# Figure 8 Puffer



## X-D-X (Jul 3, 2003)

Do they like or dislike light ,should i dim the bulb?


----------



## Honda99_300ex (Apr 18, 2003)

When I had my Figure 8, I never had any problems with the light, he didn't seem to mind


----------



## o snap its eric (Feb 19, 2003)

puffers dont give a damn waht you do to them just as long as you feed them


----------



## Scooby (Dec 25, 2003)

Haha i don't think they necesarily hate light... just give him a nice tank with lots of plants and clean water


----------



## crazyklown89 (Aug 28, 2003)

can a figure 8 live in a 10g for life or how long?


----------



## StuartDanger (Aug 7, 2003)

o snap its eric said:


> puffers dont give a damn waht you do to them just as long as you feed them


 so true ---------^

a fig 8 should be fine in a 10 but a 15 would be better.
got ne pics?


----------



## BanditBrother (Nov 8, 2003)

Lets see pics??


----------



## sweet lu (Oct 3, 2003)

puffers are just so damn expensive









i have a simlar puffer related question

how fast does a fahaka puffer grow and a mbu puffer grow


----------



## rbp3rbp3 (Sep 8, 2003)

sweet lu i get dwarf puffers for 1.99 here


----------



## sweet lu (Oct 3, 2003)

rbp3rbp3 said:


> sweet lu i get dwarf puffers for 1.99 here


 where is "here" i think i need to go to "here"

where you you located. if it is somewhere nearby then i might come by.


----------



## crazyklown89 (Aug 28, 2003)

wait can I keep two figure 8's in a 10 for a while??? like say a couple of years??


----------



## sweet lu (Oct 3, 2003)

crazyklown89 said:


> wait can I keep two figure 8's in a 10 for a while??? like say a couple of years??

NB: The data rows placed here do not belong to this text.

(* ===== verification/Recovery.v ===== *)
(** * Recovery: the driver on a chip that works

    [Chip] is what the driver needs of the device to get to [READ] and to
    stay there: the chip answers the transfers the driver issues, keeps its
    control registers through reads, and completes a soft reset.  Read with
    [RegisterFile], it is the contract between the driver and the device;
    the simulated device discharges it.  The theorems follow the driver
    through its states on such a chip, as long as nothing but the driver
    writes the control registers: three rounds from [RESET] to [READ], no
    way out of [READ], and back to [READ] in four rounds after a periodic
    check has found a register changed. *)

From Stdlib Require Import ZArith Lia Bool.
From stdpp Require Import base tactics option list relations.
From S2P Require Import Prelude Registers Platform RegisterAccess Decoder Driver.
From S2P Require Import SimDevice Configuration Lifecycle Progress Steps.

#[local] Open Scope Z_scope.

(** ** A chip that works *)

(** The registers the driver writes. *)
Definition control (r : Register) : bool :=
  match r with
  | Register.CNTL1 | Register.CNTL2 | Register.SET_RESET_PERIOD => true
  | _ => false
  end.

(** Every entry of the table is about a control register. *)
Definition cfg_control (cfg : list register_config_t) : Prop :=
  Forall (fun c => control (reg c)) cfg.

#[export] Instance cfg_control_dec cfg : Decision (cfg_control cfg).
Proof. unfold cfg_control. apply _. Defined.

(** A chip that is alive answers every transfer the driver issues, keeps its
    control registers through a read of any length, and completes a soft
    reset: [SOFT_RST] reads as zero after it was written.  The
    initialisation of the bus leaves it alive. *)
Class Chip (W : Type) `{RegisterFile W} : Type := {
  alive : W -> Prop;
  alive_healthy : forall w, alive w -> healthy w;
  init_alive : forall w, alive w -> alive (snd (I2C_init w));
  read_alive : forall w r n,
    alive w ->
    alive (snd (transfer [Register.addr r] n w)) /\
    forall r', control r' ->
      peek (snd (transfer [Register.addr r] n w)) r' = peek w r';
  write_alive : forall w r v,
    alive w -> alive (snd (transfer [Register.addr r; v] 0 w));
  reset_transfer : forall w,
    alive w ->
    Z.land (peek (snd (transfer [Register.addr Register.CNTL2; CNTL2_BIT.SOFT_RST] 0 w))
              Register.CNTL2) CNTL2_BIT.SOFT_RST = 0;
}.

Section Chip.
Context {W : Type} `{Chip W}.

(** The two devices hold the same control registers. *)
Definition same_control (w w' : W) : Prop :=
  forall r, control r -> peek w r = peek w' r.

(** The chip is alive and not in reset. *)
Definition operational (w : W) : Prop :=
  alive w /\ Z.land (peek w Register.CNTL2) CNTL2_BIT.SOFT_RST = 0.

(** From [w] to [w'] the chip stays alive. *)
Definition stays_alive (w w' : W) : Prop := alive w -> alive w'.

(** From [w] to [w'] the chip stays alive, with its control registers. *)
Definition undisturbed (w w' : W) : Prop :=
  alive w -> alive w' /\ same_control w' w.

(** The work queue starts the item; the chip is left undisturbed. *)
Definition quiet_step (s s1 : System W) : Prop :=
  env_step s s1 /\ undisturbed (world s) (world s1).

Definition quiet_round (s s' : System W) : Prop :=
  exists s1, quiet_step s s1 /\ RunImpl s1 = Some (tt, s').
Lemma sim_rounds_dead n s s' :
  sim_down (world s) = true -> sim_rounds n s = Some s' -> nsteps dead_round n s s'.
Proof.
  apply (sim_rounds_nsteps dead_round (fun s => sim_down (world s) = true)), sim_round_dead.
Qed.

(** The simulated device with its bus switched off. *)
Definition sim_unplug (d : SimDevice) : SimDevice :=
  {| sim_regs := sim_regs d; sim_clock := sim_clock d; sim_cost := sim_cost d;
     sim_faults := sim_faults d; sim_down := true; sim_log := sim_log d;
     sim_soft_reset := sim_soft_reset d; sim_init_status := sim_init_status d |}.

(** The driver reads when the bus goes down. *)
Definition sim_outage_system : System SimDevice :=
  {| driver := sim_driver STATE.READ;
     world := sim_unplug (sim_device sim_sample_regs (ms 500) [] true) |}.

(** A table that only clears the reset bit, and the driver after [init]
    with that table on a bus that is down. *)
Definition clearing_cfg : list register_config_t :=
  [ {| reg := Register.CNTL2; set_bits := 0x00; clear_bits := CNTL2_BIT.SOFT_RST |} ].

Definition sim_unnoticed_system : System SimDevice :=
  {| driver := after_Reset (QMC5883L_new false 0 clearing_cfg);
     world := sim_unplug (sim_new 0 100 [] true) |}.

Lemma outage_resets_witness :
  exists k s1,
    (1 <= k <= Nat.max (length (_register_cfg (driver sim_outage_system))) 14)%nat /\
    nsteps dead_round k sim_outage_system s1 /\ _state (driver s1) = STATE.RESET /\
    nsteps dead_round (14 - k) s1 (sim_rounds_state 14 sim_outage_system).
Proof.
  apply (outage_resets 14 sim_outage_system); [sim_inv | done | cbn; lia |].
  apply sim_rounds_dead; [done | sim_compute].
Defined.

Lemma outage_unnoticed_witness :
  _state (driver (sim_rounds_state 50 sim_unnoticed_system)) = STATE.READ /\
  _bad_register_perf (driver (sim_rounds_state 50 sim_unnoticed_system)) = 0%nat /\
  _bad_transfer_perf (driver (sim_rounds_state 50 sim_unnoticed_system)) = 47%nat.
Proof.
  apply (outage_unnoticed 50 sim_unnoticed_system); [sim_inv | done | lia |].
  apply sim_rounds_dead; [done | sim_compute].
Defined.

 i think you can and maybe also some drawf puffers


----------



## losts0ul916 (Nov 19, 2003)

rbp3rbp3 said:


> sweet lu i get dwarf puffers for 1.99 here


 I get mines for $1.98.


----------



## TimmyTeam (Jun 20, 2003)

i get dwarfs fer 2.99 and Figure 8's for 6.99 (canadian)


----------



## rbp3rbp3 (Sep 8, 2003)

il sweet lu how much do urs cost were your at.


----------



## losts0ul916 (Nov 19, 2003)

Besides, I thought Figure 8's were Freshwater.


----------